▸ **YOUR OBJECTIVE**
Your answer should hold every line of the records below that contains the string "destruct".
INFORMATION PROVIDED below:
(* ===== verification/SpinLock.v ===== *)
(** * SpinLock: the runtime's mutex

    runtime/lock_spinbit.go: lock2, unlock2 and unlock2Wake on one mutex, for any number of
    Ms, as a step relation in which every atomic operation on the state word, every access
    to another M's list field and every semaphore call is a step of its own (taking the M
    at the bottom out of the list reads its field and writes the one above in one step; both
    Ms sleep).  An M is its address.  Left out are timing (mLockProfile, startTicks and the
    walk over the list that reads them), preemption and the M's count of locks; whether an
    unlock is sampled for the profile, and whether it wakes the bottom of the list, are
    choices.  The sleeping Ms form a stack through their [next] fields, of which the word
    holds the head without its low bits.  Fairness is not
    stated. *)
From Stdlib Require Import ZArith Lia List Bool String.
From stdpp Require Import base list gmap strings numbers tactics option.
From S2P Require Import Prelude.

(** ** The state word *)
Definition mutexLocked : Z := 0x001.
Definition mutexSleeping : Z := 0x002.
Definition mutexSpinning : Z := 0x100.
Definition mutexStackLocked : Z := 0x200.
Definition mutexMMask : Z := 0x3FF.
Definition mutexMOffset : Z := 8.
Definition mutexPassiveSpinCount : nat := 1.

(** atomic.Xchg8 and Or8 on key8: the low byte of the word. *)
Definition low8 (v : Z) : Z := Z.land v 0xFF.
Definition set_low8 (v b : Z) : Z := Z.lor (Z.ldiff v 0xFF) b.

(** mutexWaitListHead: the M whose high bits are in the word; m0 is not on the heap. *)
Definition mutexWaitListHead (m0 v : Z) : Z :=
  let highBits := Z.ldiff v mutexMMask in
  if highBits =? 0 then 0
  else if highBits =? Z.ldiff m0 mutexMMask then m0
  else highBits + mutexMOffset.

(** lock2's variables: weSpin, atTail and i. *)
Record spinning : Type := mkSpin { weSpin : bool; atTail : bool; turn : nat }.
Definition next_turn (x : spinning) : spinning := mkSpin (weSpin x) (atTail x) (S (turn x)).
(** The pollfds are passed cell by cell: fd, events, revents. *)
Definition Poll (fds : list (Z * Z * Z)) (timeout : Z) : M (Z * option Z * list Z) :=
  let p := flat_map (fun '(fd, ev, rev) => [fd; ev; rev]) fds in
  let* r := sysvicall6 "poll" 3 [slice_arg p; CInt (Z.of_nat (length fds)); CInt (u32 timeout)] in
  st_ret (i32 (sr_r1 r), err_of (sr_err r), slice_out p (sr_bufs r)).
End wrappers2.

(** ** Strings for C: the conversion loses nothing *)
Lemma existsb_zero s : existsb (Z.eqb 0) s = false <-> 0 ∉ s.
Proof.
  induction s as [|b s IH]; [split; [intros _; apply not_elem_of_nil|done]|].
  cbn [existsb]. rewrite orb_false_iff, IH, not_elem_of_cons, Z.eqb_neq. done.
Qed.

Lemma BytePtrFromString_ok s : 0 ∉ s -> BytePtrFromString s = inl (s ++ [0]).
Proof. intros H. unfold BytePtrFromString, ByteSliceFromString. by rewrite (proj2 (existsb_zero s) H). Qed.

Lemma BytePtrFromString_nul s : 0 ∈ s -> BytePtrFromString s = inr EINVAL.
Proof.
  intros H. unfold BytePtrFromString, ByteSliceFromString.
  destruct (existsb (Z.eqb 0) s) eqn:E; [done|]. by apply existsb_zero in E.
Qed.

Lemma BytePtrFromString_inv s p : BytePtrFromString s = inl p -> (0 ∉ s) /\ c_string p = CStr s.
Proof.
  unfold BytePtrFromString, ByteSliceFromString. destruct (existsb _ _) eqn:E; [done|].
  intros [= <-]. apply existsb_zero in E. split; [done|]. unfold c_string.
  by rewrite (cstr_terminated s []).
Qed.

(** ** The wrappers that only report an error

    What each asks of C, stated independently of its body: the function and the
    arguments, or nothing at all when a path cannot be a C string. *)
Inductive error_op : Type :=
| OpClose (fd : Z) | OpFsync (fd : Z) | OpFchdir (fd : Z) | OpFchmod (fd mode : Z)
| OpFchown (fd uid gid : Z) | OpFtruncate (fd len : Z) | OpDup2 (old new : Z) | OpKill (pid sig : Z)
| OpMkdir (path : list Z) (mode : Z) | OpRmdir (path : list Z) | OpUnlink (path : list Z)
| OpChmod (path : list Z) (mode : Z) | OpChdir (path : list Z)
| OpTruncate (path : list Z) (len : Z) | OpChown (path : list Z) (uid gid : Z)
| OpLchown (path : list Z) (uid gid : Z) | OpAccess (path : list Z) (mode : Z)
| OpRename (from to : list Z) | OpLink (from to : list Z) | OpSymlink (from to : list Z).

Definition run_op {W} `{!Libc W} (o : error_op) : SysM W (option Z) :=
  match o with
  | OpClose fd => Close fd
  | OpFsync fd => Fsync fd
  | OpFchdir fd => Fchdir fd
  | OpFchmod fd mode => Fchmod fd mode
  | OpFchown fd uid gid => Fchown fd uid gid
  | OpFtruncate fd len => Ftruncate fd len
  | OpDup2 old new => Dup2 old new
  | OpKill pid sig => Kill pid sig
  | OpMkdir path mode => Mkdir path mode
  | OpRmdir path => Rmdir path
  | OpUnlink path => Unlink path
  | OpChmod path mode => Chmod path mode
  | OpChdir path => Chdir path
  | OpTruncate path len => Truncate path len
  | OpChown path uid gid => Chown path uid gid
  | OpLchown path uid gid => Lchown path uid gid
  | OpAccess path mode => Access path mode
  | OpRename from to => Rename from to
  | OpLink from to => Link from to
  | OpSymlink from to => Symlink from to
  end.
End of INFORMATION PROVIDED.
▸ **TASK RESPONSE**
  destruct (existsb (Z.eqb 0) s) eqn:E; [done|]. by apply existsb_zero in E.
  unfold BytePtrFromString, ByteSliceFromString. destruct (existsb _ _) eqn:E; [done|].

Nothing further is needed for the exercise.